Ce fut avec violence qu'elle lança ces derniers mots, avec un accent désespéré où il y avait autant de rage que de douleur.

—As-tu manqué de quelque chose pendant ces dix ans?

Elle le regarda longuement et secouant la tête:

—J'ai manqué de confiance en l'avenir, j'ai manqué de sécurité: en te voyant refuser si obstinément de faire des affaires, comme tu en avais la facilité, j'ai cru que la fortune ne viendrait jamais et que notre existence à tous se traînerait dans la médiocrité… et si tu venais à mourir, la mienne et celle de nos enfants dans la misère! Dieu merci pour toi, tu n'as pas été sous l'obsession de cette horrible pensée; mais ne pensons plus à cela, d'autant plus que regrets et remords sont inutiles maintenant.

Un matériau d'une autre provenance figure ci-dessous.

(** * RustDDS receive-side core: fragment assembly and the DDS sample cache.

    Shallow embedding of
    - [src/src/dds/fragment_assembler.rs] (AssemblyBuffer, FragmentAssembler)
    - [src/src/structure/dds_cache.rs]   (DDSCache, TopicCache, DDSHistoryCache)

    Conventions.
    - A Rust panic (slice index out of range, [copy_from_slice] length
      mismatch, [BitVec::set] out of range, division by zero, the
      [BTreeMap] range check, an explicit [panic!]) is modelled by [None]
      of the small panic monad [Pnc] below.
    - Sizes ([usize], [u32], [u16]) are [nat]: every product and sum the
      code forms from a [u32] and a [u16] stays below 2^64, so the only
      arithmetic that can leave the range of [usize] is the subtraction
      [fragment_starting_num - 1], written out with its underflow check.
    - Bytes are [Byte.byte]; a [BytesMut] / [Vec<u8>] is a [list byte]; a
      [BitVec] is a [list bool]. *)

From Stdlib Require Import ZArith Lia Sorting.Sorted.
From stdpp Require Import base gmap list strings.

Open Scope nat_scope.

(* ------------------------------------------------------------------ *)
(** ** The panic monad *)

Definition Pnc (A : Type) : Type := option A.

Definition pnc_ret {A} (a : A) : Pnc A := Some a.

Definition pnc_bind {A B} (m : Pnc A) (k : A -> Pnc B) : Pnc B :=
  match m with Some a => k a | None => None end.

—Comment des regrets et des remords! Que veux-tu dire?

—Rien… rien, si ce n'est que j'ai eu tort de te tourmenter pendant ces dix dernières années et de te pousser à faire des affaires.

—Ne parle donc pas de remords à propos de cela; ton intention était bonne, et si je n'ai pas cédé à tes suggestions, je ne t'en ai jamais voulu de ce que tu me les adressais pressantes et fréquentes; je comprenais le sentiment qui te les inspirait; au reste, tu vois maintenant qu'en ne prenant les choses qu'au point de vue de nos intérêts, j'ai eu raison de te résister; si j'avais fait des affaires, si j'avais gagné de l'argent, M. Charlemont ne m'aurait jamais fait sa proposition, c'est cette médiocrité justement qui l'a décidé.

—Dis la comparaison entre la médiocrité de celui qui faisait tout, et l'opulence de celui qui ne faisait rien: et quelle part te donne-il?